• PROBLEM DESCRIPTION
Take the lines below beginning at the line that has "(** While some" and stopping after the line that has "unfold own, post, upd.", and print them exactly as they are, with no other lines.

(Collected data entries)
########
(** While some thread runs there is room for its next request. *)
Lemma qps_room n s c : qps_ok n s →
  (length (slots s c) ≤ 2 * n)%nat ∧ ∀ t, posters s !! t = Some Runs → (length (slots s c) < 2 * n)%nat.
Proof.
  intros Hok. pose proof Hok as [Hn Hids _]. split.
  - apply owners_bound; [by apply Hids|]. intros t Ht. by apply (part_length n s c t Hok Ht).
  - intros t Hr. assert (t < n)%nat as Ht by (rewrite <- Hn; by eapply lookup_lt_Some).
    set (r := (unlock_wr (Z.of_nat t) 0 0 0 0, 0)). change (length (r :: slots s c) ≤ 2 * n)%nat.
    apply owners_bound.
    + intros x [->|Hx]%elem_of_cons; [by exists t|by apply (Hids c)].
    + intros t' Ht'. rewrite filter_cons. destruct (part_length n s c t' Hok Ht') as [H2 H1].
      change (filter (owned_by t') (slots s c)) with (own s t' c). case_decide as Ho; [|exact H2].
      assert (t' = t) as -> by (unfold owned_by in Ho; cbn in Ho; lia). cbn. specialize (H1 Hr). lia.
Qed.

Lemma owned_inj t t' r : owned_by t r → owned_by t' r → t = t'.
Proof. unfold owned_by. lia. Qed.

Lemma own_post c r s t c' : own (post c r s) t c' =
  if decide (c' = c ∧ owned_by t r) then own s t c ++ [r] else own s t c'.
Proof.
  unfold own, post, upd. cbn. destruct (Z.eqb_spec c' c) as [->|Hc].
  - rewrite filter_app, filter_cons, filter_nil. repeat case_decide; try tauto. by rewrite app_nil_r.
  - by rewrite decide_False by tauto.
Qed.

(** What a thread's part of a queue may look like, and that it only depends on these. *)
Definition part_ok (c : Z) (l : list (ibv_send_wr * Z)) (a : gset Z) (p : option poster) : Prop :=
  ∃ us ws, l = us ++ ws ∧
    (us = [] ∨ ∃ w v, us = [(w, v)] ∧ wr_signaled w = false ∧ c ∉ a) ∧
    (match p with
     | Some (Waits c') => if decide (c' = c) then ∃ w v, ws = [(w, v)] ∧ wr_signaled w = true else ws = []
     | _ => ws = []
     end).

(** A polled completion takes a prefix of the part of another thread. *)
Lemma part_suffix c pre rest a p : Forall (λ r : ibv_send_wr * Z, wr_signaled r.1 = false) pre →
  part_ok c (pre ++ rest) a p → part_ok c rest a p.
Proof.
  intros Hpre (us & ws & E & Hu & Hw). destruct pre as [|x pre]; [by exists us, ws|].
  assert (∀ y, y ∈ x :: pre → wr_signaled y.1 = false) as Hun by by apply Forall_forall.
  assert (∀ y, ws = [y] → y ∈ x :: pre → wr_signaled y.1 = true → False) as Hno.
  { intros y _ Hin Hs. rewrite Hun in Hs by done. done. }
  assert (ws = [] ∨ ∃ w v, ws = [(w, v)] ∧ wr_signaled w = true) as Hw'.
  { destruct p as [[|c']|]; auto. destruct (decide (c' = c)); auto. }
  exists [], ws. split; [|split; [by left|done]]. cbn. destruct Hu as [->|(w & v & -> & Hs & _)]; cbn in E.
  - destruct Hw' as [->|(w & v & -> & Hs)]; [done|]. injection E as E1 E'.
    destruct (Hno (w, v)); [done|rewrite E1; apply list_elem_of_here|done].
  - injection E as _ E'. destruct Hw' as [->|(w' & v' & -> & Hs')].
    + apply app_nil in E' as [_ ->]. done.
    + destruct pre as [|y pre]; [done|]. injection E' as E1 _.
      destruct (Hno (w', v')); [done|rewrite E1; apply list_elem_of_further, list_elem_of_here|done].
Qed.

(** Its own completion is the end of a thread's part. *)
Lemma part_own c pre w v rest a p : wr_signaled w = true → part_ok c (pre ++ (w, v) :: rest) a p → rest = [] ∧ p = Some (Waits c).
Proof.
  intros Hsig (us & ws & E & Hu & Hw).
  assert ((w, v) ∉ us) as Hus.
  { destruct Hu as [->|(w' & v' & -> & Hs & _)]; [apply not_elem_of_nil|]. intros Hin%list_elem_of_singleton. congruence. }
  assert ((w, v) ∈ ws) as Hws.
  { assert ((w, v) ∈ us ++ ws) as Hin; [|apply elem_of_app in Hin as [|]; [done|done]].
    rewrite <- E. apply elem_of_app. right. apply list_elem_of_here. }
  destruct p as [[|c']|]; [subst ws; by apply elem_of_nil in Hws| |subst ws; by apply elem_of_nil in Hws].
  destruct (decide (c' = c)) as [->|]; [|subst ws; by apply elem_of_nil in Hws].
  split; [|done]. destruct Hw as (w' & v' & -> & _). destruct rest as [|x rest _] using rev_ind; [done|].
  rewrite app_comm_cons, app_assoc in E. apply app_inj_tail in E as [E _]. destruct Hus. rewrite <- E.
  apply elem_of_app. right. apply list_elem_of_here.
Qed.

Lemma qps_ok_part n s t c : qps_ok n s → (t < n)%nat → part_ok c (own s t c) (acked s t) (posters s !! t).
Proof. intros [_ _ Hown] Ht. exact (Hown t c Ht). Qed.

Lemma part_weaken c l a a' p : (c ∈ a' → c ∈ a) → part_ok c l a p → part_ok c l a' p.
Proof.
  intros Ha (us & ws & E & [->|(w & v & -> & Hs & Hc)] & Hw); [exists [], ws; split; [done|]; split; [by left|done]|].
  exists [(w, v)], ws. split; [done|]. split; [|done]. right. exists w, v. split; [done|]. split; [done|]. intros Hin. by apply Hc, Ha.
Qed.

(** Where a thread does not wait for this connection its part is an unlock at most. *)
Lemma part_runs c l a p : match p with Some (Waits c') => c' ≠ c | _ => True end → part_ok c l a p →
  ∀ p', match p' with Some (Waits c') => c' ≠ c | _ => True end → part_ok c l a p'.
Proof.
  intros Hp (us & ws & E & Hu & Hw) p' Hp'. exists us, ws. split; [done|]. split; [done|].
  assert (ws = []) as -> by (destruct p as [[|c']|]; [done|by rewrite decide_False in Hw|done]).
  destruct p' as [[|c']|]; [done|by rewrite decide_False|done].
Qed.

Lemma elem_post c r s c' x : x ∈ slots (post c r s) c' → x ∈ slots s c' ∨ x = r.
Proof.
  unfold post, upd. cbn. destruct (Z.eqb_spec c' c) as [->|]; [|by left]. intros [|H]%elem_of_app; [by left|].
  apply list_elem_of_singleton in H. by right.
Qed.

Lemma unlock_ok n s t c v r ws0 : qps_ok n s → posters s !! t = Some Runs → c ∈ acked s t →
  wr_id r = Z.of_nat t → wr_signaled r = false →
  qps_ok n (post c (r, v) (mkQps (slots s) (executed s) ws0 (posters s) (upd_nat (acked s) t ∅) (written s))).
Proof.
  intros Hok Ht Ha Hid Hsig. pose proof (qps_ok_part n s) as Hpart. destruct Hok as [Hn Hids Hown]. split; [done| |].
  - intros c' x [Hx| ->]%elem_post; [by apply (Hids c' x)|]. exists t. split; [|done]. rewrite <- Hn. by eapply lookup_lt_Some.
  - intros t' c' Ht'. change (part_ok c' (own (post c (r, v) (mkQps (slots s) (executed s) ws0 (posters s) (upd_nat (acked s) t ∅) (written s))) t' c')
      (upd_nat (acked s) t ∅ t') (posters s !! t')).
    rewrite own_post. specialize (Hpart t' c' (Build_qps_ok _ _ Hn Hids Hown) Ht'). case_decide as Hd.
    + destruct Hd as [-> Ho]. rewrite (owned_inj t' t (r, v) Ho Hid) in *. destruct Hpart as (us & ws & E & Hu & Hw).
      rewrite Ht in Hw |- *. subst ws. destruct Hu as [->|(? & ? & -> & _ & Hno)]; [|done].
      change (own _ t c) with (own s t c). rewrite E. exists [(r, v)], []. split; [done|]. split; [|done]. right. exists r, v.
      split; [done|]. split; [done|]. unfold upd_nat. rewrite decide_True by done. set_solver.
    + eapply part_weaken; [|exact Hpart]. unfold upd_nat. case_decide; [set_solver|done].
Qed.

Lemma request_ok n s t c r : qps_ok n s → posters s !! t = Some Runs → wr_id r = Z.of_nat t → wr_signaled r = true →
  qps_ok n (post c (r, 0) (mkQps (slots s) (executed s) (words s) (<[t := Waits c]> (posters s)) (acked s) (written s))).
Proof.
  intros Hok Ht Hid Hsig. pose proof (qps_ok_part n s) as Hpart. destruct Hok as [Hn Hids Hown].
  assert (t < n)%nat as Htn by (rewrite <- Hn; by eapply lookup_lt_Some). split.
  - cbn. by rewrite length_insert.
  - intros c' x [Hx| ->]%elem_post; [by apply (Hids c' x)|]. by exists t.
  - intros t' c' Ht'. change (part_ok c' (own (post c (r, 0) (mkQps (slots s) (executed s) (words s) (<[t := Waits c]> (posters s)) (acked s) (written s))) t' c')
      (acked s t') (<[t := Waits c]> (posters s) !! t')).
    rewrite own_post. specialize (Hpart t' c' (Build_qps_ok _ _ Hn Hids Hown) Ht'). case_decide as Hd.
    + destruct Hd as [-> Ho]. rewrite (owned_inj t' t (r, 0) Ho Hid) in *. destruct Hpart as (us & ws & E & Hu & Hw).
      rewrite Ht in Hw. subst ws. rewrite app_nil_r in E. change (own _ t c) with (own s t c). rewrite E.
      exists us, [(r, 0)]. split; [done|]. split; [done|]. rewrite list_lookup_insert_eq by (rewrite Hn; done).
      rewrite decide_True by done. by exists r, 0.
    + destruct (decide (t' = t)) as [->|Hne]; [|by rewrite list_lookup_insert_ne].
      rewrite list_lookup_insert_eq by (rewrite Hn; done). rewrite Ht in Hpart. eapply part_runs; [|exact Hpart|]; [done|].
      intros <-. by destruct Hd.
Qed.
########
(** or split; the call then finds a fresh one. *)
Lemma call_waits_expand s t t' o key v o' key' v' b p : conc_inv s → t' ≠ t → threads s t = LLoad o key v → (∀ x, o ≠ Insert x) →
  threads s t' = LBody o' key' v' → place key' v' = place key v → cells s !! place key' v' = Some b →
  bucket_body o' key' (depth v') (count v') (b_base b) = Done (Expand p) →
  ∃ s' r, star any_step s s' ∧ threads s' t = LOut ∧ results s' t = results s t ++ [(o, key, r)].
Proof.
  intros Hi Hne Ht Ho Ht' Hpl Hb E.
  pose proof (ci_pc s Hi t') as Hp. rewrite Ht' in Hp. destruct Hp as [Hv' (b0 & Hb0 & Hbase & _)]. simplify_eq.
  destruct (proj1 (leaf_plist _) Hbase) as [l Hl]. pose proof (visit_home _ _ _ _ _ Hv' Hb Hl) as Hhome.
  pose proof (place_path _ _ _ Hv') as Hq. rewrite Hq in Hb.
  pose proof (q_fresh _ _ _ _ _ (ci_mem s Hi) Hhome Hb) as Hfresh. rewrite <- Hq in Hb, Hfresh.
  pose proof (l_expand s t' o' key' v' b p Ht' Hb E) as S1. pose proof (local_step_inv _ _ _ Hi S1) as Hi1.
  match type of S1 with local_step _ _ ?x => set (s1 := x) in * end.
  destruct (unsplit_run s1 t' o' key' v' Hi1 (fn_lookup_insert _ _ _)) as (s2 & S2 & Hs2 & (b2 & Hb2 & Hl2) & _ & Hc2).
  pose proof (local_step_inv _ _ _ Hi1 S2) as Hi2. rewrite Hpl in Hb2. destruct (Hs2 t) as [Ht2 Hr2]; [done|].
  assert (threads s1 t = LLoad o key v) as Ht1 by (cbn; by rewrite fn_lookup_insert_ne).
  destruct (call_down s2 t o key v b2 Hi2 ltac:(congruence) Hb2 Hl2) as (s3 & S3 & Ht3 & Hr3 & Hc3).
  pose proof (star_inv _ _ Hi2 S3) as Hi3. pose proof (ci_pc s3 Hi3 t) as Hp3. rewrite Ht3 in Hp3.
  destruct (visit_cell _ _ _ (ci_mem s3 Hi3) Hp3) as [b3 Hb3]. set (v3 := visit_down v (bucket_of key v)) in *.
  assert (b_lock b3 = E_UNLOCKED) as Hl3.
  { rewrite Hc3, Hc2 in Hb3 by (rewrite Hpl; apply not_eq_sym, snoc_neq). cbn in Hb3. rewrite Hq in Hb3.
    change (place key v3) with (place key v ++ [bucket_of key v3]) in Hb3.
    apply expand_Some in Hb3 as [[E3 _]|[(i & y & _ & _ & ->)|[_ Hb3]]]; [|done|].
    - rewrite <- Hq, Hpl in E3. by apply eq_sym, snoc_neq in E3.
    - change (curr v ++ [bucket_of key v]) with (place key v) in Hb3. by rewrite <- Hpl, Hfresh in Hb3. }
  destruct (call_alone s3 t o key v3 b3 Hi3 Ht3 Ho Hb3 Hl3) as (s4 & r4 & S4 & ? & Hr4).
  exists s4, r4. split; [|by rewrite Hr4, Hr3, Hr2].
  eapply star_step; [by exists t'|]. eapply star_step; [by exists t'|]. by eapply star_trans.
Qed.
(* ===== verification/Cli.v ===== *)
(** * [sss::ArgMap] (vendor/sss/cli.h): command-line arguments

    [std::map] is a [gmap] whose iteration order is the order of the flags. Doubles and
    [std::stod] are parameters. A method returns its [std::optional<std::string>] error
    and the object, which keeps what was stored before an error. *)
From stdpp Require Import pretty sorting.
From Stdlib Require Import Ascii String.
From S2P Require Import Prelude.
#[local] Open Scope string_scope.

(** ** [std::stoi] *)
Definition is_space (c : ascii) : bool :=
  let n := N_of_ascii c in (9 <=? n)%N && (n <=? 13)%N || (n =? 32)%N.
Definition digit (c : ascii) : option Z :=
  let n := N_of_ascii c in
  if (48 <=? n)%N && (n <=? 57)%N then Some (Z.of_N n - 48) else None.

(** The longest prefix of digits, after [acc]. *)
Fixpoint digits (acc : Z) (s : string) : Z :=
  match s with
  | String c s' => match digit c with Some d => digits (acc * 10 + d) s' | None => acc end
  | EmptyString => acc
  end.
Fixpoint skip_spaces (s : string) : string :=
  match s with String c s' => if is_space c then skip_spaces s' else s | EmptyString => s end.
########
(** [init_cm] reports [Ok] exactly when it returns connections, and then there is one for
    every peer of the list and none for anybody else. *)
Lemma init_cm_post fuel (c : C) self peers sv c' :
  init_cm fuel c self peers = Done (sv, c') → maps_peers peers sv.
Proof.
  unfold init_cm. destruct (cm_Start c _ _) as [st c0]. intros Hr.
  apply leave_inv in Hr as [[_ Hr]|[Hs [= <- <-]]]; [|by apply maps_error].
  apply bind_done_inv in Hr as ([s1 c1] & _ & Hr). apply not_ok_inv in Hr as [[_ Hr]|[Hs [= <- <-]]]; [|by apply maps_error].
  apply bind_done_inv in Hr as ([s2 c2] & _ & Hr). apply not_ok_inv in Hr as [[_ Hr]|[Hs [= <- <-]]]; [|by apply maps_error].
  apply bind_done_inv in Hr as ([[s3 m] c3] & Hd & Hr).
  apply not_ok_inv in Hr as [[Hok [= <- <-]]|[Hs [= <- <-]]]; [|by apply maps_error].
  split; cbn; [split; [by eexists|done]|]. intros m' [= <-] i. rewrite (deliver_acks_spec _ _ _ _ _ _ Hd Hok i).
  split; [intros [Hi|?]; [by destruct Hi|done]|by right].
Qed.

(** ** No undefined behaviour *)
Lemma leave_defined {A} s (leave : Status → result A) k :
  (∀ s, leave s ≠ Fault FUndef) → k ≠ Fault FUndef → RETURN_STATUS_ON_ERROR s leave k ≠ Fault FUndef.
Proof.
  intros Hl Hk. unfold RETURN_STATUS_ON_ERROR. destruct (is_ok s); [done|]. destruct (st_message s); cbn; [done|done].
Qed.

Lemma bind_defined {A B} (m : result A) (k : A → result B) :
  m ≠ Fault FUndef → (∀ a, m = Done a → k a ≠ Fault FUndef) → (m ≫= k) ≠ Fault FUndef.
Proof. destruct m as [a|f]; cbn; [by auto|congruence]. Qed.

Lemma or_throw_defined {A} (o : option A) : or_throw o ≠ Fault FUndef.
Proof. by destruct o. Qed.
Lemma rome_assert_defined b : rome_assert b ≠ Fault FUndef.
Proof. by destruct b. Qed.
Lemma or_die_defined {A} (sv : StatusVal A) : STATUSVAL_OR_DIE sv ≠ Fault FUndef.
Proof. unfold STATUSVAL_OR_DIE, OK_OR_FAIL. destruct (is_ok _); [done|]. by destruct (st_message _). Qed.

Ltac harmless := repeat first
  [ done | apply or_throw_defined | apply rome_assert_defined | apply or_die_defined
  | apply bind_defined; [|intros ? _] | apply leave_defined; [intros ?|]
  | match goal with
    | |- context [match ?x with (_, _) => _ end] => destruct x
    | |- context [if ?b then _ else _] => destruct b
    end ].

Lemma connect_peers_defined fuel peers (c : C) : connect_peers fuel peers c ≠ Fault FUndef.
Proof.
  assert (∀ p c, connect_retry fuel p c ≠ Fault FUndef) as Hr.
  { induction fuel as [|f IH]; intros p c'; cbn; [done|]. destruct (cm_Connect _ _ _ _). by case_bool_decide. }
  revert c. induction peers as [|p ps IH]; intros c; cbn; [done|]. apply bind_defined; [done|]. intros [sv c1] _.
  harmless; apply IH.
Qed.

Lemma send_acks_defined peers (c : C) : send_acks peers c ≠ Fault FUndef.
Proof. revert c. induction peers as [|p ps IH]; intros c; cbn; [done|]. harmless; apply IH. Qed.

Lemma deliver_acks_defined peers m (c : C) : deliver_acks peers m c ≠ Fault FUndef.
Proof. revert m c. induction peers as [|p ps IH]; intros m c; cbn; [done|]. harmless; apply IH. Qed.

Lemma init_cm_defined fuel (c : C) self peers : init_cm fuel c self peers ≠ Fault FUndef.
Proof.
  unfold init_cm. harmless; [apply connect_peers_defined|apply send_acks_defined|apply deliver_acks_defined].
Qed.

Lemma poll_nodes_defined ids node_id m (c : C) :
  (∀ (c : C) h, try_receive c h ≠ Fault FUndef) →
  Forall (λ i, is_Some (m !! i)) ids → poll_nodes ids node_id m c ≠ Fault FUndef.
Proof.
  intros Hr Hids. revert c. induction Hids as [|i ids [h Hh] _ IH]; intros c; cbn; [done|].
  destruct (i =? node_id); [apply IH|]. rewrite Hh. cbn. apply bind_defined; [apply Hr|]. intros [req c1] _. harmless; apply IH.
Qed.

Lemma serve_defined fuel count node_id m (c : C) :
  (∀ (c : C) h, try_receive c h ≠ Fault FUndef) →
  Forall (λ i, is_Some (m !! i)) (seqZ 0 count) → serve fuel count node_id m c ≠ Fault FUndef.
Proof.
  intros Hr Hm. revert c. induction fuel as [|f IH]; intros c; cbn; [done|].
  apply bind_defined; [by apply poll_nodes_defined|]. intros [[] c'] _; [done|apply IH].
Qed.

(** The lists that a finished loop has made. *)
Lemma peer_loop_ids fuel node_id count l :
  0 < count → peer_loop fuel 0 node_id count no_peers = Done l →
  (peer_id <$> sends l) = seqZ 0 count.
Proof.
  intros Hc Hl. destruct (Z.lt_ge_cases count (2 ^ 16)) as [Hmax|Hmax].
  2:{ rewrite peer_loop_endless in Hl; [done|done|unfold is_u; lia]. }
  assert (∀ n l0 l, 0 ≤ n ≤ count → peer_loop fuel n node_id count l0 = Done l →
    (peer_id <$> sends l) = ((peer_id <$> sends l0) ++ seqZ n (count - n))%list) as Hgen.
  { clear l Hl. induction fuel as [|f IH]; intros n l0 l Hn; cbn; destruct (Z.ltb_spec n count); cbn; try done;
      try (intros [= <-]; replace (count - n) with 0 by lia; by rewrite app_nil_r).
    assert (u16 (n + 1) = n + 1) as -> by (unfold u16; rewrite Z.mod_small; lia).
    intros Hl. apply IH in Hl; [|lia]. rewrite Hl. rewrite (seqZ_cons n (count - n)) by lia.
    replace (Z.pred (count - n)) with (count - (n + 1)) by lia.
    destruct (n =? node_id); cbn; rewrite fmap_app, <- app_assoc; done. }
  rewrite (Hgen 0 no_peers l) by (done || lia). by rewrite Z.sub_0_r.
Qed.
########
• SOLVED PROBLEM
(** While some thread runs there is room for its next request. *)
Lemma qps_room n s c : qps_ok n s →
  (length (slots s c) ≤ 2 * n)%nat ∧ ∀ t, posters s !! t = Some Runs → (length (slots s c) < 2 * n)%nat.
Proof.
  intros Hok. pose proof Hok as [Hn Hids _]. split.
  - apply owners_bound; [by apply Hids|]. intros t Ht. by apply (part_length n s c t Hok Ht).
  - intros t Hr. assert (t < n)%nat as Ht by (rewrite <- Hn; by eapply lookup_lt_Some).
    set (r := (unlock_wr (Z.of_nat t) 0 0 0 0, 0)). change (length (r :: slots s c) ≤ 2 * n)%nat.
    apply owners_bound.
    + intros x [->|Hx]%elem_of_cons; [by exists t|by apply (Hids c)].
    + intros t' Ht'. rewrite filter_cons. destruct (part_length n s c t' Hok Ht') as [H2 H1].
      change (filter (owned_by t') (slots s c)) with (own s t' c). case_decide as Ho; [|exact H2].
      assert (t' = t) as -> by (unfold owned_by in Ho; cbn in Ho; lia). cbn. specialize (H1 Hr). lia.
Qed.

Lemma owned_inj t t' r : owned_by t r → owned_by t' r → t = t'.
Proof. unfold owned_by. lia. Qed.

Lemma own_post c r s t c' : own (post c r s) t c' =
  if decide (c' = c ∧ owned_by t r) then own s t c ++ [r] else own s t c'.
Proof.
  unfold own, post, upd. cbn. destruct (Z.eqb_spec c' c) as [->|Hc].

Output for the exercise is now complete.